> [Task data]:
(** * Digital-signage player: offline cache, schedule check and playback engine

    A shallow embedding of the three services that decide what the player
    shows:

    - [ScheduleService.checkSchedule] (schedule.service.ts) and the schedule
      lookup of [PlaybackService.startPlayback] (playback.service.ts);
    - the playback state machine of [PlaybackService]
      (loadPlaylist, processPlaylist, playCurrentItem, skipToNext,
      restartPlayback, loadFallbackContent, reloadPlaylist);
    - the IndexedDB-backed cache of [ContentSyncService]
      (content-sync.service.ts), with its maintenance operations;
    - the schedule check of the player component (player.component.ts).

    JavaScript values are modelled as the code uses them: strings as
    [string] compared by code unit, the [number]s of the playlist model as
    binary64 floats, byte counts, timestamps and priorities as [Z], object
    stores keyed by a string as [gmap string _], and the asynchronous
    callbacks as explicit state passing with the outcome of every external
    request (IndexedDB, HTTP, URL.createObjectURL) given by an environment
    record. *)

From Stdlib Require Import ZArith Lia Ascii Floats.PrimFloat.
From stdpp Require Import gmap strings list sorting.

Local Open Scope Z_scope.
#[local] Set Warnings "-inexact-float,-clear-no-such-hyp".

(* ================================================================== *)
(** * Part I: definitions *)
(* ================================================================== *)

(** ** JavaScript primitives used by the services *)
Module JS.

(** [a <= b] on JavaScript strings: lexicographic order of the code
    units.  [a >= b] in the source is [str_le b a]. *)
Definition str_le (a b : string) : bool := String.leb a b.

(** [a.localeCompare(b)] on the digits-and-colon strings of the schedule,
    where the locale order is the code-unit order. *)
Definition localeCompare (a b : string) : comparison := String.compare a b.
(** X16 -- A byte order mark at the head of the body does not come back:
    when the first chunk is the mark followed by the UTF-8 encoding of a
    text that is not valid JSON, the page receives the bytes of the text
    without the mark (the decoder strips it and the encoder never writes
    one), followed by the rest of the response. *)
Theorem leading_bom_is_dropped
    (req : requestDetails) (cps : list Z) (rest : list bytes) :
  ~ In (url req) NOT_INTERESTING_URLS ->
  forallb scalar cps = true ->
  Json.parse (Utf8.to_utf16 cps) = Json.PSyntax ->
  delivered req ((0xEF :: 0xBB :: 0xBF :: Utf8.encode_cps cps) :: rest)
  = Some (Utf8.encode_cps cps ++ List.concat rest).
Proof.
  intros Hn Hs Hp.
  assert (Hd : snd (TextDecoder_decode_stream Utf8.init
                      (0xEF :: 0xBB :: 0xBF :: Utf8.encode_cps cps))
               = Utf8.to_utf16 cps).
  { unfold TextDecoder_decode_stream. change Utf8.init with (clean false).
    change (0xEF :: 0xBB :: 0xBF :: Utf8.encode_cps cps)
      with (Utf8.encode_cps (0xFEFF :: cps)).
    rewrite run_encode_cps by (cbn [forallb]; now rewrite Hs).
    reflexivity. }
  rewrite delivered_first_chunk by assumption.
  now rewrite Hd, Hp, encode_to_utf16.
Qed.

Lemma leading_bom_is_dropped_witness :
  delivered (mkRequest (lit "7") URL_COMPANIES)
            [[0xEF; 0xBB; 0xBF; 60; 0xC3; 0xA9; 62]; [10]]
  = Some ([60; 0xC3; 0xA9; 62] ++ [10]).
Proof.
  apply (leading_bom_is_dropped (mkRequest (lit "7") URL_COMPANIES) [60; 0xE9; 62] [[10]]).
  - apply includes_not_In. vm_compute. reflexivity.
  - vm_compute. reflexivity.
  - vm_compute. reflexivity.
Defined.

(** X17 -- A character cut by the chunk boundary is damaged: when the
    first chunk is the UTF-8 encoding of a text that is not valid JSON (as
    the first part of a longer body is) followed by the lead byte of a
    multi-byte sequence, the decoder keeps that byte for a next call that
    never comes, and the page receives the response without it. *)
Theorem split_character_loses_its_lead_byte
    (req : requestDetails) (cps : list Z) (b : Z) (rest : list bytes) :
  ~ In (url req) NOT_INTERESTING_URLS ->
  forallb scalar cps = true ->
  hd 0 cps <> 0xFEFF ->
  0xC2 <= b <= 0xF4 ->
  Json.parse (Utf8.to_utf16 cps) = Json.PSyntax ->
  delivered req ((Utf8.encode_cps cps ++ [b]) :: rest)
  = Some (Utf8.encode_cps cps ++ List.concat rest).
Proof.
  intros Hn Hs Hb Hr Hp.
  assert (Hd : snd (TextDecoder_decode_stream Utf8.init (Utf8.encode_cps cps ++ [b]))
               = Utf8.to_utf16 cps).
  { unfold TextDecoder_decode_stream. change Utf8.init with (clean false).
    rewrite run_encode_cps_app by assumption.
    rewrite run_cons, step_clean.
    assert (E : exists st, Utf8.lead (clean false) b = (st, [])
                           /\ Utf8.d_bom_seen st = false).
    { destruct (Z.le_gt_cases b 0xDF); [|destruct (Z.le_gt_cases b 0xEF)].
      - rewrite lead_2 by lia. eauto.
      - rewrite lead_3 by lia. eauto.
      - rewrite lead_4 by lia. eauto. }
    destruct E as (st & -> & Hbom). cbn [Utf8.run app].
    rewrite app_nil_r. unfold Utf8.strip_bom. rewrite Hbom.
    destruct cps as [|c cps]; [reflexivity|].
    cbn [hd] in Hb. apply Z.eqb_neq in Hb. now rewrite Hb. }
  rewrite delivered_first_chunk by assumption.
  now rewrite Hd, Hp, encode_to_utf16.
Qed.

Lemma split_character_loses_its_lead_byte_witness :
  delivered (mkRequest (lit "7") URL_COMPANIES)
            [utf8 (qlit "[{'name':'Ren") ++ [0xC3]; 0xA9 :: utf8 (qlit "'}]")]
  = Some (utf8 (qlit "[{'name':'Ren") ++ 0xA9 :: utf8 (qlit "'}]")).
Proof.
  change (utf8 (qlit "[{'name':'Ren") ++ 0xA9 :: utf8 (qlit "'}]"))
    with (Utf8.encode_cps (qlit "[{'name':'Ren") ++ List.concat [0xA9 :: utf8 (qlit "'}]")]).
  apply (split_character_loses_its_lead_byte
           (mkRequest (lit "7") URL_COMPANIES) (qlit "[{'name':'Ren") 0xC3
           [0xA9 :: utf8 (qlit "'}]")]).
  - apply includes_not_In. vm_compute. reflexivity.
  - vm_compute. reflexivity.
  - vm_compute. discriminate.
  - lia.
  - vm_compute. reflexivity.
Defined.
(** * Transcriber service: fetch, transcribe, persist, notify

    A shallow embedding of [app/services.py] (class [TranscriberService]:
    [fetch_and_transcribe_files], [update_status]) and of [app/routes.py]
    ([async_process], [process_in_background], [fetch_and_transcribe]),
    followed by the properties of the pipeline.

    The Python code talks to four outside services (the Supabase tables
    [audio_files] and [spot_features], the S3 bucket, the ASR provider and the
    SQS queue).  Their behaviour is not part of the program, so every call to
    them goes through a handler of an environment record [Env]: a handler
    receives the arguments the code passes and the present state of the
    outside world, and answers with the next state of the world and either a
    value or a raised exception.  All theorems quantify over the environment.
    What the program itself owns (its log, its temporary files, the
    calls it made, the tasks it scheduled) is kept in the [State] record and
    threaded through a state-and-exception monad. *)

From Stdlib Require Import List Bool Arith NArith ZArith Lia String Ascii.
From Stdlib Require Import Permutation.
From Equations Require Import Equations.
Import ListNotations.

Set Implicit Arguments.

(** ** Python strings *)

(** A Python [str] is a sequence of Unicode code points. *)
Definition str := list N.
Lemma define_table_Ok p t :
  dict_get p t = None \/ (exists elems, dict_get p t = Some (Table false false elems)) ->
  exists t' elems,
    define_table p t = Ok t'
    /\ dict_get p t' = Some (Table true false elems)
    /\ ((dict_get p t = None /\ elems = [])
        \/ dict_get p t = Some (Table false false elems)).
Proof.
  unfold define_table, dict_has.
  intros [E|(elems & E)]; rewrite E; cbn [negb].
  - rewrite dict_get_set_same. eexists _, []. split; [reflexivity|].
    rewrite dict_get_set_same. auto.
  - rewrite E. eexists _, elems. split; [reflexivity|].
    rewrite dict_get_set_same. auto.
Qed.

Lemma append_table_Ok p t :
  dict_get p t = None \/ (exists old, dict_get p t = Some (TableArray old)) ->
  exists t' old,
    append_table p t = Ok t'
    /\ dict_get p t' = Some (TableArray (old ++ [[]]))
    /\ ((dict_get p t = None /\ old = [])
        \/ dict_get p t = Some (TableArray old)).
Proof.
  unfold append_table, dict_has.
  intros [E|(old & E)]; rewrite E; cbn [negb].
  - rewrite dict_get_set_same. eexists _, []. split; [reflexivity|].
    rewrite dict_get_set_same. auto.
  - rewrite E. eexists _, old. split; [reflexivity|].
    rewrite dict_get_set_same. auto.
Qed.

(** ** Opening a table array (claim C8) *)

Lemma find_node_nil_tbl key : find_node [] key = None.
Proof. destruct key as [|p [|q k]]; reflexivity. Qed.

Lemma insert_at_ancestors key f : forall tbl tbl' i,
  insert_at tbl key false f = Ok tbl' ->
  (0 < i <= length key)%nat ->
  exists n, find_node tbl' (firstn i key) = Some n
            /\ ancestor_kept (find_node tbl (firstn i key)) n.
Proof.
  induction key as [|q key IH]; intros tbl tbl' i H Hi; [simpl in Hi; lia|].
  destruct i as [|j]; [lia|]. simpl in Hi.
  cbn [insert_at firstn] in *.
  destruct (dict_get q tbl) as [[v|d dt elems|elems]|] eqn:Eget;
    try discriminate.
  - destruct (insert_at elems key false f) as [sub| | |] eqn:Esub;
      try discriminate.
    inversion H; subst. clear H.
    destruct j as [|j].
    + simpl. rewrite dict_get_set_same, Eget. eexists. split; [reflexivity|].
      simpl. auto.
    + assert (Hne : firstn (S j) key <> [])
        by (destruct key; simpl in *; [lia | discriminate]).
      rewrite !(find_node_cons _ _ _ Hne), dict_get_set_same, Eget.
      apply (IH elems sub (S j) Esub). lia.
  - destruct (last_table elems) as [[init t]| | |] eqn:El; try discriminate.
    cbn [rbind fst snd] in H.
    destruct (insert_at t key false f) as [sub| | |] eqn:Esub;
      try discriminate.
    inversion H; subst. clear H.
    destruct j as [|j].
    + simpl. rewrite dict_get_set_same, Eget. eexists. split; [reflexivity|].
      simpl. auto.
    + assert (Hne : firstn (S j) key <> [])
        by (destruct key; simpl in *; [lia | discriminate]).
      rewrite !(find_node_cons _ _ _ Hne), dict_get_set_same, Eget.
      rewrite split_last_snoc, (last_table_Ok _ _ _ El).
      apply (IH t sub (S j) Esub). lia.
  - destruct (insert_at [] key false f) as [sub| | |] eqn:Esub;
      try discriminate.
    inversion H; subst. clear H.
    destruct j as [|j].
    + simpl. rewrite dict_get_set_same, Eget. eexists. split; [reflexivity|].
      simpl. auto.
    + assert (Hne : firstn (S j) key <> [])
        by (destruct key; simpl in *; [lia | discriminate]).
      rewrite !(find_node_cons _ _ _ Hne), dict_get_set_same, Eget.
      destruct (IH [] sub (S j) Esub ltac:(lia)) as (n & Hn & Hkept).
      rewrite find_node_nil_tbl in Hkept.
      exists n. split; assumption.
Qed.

> [Work to be completed]: Repeat the data above starting at the line with "- destruct (last_table" and ending at its last line, exactly, with no other lines.

> [Reply]:
  - destruct (last_table elems) as [[init t]| | |] eqn:El; try discriminate.
    cbn [rbind fst snd] in H.
    destruct (insert_at t key false f) as [sub| | |] eqn:Esub;
      try discriminate.
    inversion H; subst. clear H.
    destruct j as [|j].
    + simpl. rewrite dict_get_set_same, Eget. eexists. split; [reflexivity|].
      simpl. auto.
    + assert (Hne : firstn (S j) key <> [])
        by (destruct key; simpl in *; [lia | discriminate]).
      rewrite !(find_node_cons _ _ _ Hne), dict_get_set_same, Eget.
      rewrite split_last_snoc, (last_table_Ok _ _ _ El).
      apply (IH t sub (S j) Esub). lia.
  - destruct (insert_at [] key false f) as [sub| | |] eqn:Esub;
      try discriminate.
    inversion H; subst. clear H.
    destruct j as [|j].
    + simpl. rewrite dict_get_set_same, Eget. eexists. split; [reflexivity|].
      simpl. auto.
    + assert (Hne : firstn (S j) key <> [])
        by (destruct key; simpl in *; [lia | discriminate]).
      rewrite !(find_node_cons _ _ _ Hne), dict_get_set_same, Eget.
      destruct (IH [] sub (S j) Esub ltac:(lia)) as (n & Hn & Hkept).
      rewrite find_node_nil_tbl in Hkept.
      exists n. split; assumption.
Qed.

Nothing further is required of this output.